_Your task_: Only the lines below, from the one with "- split; [exists b; rewrite E; by left|]." through the one with "Lemma same_file_plug v", are to be written out, exactly.

________________________________________

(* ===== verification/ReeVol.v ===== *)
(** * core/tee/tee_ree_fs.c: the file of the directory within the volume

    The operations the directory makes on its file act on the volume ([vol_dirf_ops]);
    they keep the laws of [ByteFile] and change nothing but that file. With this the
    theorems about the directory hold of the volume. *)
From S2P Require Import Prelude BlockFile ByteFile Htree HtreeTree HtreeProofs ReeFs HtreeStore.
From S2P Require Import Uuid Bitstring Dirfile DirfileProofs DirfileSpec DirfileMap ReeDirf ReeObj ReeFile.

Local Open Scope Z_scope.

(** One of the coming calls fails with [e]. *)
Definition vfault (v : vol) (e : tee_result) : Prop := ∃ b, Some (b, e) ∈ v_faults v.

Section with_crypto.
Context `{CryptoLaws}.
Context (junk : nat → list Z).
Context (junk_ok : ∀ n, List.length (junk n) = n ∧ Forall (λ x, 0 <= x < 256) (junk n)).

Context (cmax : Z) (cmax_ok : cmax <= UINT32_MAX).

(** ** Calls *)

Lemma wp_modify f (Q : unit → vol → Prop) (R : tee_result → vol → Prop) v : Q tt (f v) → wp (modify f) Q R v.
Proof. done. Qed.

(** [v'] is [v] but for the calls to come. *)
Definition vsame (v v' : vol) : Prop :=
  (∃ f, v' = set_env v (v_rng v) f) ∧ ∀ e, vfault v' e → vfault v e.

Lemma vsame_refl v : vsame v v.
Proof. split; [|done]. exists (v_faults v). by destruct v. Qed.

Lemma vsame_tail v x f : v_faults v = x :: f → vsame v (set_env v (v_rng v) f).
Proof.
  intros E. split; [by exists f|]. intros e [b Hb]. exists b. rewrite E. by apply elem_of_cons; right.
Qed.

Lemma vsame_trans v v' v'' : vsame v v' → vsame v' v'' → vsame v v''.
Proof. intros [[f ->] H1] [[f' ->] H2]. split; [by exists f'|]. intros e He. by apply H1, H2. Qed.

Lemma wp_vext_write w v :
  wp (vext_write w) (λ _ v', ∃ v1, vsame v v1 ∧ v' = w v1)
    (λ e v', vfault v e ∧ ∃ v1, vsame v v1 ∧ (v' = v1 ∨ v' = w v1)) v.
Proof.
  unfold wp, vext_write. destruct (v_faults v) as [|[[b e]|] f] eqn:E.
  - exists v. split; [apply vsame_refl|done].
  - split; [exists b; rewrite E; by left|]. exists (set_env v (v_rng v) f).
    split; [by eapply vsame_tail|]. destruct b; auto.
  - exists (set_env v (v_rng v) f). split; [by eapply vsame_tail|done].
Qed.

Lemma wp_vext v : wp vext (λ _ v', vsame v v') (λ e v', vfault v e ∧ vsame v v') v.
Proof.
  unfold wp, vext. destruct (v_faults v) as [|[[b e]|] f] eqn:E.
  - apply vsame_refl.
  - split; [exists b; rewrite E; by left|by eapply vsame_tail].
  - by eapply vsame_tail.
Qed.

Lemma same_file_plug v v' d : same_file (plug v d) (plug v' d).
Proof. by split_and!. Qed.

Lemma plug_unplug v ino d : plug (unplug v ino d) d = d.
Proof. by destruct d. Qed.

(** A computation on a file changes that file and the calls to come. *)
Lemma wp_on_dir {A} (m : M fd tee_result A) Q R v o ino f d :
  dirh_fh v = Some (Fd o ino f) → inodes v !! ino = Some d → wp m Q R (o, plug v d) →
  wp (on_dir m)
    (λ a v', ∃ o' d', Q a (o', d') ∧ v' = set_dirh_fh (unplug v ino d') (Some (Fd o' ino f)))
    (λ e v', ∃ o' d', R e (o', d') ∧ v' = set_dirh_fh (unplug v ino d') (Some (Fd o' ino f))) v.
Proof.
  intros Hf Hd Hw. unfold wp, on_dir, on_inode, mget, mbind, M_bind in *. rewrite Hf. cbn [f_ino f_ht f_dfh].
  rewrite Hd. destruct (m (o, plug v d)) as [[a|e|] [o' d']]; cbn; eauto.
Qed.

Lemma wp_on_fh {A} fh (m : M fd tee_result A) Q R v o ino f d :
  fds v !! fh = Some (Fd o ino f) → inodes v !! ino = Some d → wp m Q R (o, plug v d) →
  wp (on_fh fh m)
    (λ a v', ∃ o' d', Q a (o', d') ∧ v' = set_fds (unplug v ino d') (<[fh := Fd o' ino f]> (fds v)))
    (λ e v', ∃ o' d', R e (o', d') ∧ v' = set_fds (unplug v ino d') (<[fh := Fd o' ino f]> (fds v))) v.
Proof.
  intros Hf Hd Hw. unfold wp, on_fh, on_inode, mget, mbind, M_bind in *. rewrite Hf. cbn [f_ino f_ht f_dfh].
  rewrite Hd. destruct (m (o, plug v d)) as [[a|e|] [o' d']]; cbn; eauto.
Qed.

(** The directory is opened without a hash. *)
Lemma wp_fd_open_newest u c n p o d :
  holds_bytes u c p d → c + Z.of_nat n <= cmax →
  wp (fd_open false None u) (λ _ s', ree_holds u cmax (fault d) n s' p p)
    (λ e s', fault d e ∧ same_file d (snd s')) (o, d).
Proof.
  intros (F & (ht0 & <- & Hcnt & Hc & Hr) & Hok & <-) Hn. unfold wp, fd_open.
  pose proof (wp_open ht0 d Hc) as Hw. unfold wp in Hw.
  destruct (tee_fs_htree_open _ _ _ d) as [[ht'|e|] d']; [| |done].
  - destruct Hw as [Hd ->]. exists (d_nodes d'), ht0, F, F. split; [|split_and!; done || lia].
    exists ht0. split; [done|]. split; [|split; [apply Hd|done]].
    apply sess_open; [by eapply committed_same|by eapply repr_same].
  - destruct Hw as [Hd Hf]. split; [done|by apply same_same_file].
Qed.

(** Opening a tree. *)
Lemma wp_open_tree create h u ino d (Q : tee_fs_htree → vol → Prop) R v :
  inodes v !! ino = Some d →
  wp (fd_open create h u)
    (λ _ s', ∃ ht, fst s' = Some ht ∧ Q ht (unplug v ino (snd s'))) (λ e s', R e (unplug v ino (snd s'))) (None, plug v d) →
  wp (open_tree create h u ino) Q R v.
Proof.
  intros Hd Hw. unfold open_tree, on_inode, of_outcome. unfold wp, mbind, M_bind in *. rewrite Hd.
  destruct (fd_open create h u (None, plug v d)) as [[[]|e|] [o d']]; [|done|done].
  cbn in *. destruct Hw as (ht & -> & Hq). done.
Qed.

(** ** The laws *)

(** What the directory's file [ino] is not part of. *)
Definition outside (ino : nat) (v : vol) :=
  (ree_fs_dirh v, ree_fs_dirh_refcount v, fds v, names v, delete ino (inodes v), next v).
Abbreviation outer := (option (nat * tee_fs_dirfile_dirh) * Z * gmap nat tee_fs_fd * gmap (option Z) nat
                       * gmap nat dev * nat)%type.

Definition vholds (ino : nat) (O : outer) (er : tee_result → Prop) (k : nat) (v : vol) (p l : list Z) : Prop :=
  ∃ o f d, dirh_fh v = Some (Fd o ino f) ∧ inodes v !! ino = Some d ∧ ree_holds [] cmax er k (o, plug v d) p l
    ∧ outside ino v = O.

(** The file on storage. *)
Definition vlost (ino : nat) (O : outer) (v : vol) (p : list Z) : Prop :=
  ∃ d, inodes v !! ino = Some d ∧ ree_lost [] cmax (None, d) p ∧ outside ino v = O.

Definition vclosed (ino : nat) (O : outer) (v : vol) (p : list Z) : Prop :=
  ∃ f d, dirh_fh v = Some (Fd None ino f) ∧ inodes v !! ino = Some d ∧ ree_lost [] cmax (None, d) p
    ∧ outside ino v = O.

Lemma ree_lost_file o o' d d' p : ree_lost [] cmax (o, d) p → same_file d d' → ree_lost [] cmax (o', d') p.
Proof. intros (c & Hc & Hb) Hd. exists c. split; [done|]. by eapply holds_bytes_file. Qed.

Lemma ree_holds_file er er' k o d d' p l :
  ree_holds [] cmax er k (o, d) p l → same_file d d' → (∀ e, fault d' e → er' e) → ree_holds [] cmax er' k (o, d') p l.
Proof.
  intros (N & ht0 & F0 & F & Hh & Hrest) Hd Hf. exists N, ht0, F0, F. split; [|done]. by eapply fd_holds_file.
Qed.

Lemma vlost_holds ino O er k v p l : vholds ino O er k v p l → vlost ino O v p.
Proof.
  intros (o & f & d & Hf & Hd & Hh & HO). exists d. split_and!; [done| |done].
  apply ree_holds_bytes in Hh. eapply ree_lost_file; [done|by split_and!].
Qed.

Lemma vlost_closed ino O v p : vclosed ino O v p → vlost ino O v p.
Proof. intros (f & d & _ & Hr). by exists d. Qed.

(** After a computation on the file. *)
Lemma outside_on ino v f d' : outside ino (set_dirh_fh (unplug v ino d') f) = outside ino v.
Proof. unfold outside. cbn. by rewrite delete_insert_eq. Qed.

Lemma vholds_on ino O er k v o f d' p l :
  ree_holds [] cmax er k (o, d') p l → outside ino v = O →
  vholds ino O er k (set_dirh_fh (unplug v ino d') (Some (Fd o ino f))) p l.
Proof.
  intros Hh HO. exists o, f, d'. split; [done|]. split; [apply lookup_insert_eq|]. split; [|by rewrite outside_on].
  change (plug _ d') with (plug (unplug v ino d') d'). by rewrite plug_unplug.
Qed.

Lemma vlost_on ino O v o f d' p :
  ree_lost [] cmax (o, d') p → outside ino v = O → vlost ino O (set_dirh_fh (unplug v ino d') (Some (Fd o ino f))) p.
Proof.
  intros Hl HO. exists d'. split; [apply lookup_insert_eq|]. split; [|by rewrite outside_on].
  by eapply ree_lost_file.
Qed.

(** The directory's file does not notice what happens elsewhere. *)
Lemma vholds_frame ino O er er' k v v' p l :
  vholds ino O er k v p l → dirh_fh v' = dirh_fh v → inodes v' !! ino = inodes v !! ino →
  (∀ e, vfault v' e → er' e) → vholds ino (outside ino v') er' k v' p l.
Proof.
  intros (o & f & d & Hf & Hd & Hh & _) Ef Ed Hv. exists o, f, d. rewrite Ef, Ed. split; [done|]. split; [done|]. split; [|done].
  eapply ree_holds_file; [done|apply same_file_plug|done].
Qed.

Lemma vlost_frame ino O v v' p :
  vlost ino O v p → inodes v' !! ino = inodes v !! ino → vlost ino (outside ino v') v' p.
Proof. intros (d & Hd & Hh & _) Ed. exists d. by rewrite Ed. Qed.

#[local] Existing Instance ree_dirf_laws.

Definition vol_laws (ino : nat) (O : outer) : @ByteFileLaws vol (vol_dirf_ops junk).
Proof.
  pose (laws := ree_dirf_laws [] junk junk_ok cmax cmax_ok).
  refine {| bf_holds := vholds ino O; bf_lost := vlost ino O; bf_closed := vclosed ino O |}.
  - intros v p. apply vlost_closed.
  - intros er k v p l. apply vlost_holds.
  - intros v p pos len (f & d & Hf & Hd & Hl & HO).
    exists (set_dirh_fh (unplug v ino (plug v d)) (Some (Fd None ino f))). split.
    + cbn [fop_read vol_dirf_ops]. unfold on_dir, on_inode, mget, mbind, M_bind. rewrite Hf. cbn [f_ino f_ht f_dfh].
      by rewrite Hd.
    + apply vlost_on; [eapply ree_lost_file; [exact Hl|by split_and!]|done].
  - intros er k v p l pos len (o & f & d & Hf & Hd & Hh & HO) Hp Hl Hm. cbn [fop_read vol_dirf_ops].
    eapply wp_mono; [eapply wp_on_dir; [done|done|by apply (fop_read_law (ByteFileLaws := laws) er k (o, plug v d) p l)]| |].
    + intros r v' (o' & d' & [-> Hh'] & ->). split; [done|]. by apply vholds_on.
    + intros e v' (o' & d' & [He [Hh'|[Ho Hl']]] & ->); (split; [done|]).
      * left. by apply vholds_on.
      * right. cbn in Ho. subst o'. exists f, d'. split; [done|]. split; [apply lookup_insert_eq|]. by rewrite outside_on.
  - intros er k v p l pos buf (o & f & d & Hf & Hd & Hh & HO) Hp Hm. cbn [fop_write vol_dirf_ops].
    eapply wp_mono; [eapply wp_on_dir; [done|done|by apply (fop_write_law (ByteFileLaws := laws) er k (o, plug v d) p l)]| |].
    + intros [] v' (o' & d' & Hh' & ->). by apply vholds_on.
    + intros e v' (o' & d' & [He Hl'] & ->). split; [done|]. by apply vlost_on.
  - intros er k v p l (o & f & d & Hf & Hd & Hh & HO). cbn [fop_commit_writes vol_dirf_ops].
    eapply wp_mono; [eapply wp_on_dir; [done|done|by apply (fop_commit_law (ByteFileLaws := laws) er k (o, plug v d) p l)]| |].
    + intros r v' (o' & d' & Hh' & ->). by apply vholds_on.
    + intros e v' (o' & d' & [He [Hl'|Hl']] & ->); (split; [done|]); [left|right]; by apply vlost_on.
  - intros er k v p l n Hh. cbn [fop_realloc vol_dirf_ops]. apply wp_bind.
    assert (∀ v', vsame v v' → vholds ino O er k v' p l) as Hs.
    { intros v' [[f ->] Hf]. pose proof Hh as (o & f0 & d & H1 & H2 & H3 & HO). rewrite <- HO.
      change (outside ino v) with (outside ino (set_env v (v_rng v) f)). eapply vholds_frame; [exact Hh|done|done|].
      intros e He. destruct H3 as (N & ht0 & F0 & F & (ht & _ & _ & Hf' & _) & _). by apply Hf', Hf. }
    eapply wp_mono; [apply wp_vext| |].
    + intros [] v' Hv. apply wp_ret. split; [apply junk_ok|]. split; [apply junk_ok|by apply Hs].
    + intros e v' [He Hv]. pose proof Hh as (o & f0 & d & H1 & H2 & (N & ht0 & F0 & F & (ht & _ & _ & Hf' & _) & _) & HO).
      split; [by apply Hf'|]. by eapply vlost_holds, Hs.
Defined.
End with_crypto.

________________________________________

_Exercise answer_:
  - split; [exists b; rewrite E; by left|]. exists (set_env v (v_rng v) f).
    split; [by eapply vsame_tail|]. destruct b; auto.
  - exists (set_env v (v_rng v) f). split; [by eapply vsame_tail|done].
Qed.

Lemma wp_vext v : wp vext (λ _ v', vsame v v') (λ e v', vfault v e ∧ vsame v v') v.
Proof.
  unfold wp, vext. destruct (v_faults v) as [|[[b e]|] f] eqn:E.
  - apply vsame_refl.
  - split; [exists b; rewrite E; by left|by eapply vsame_tail].
  - by eapply vsame_tail.
Qed.

Lemma same_file_plug v v' d : same_file (plug v d) (plug v' d).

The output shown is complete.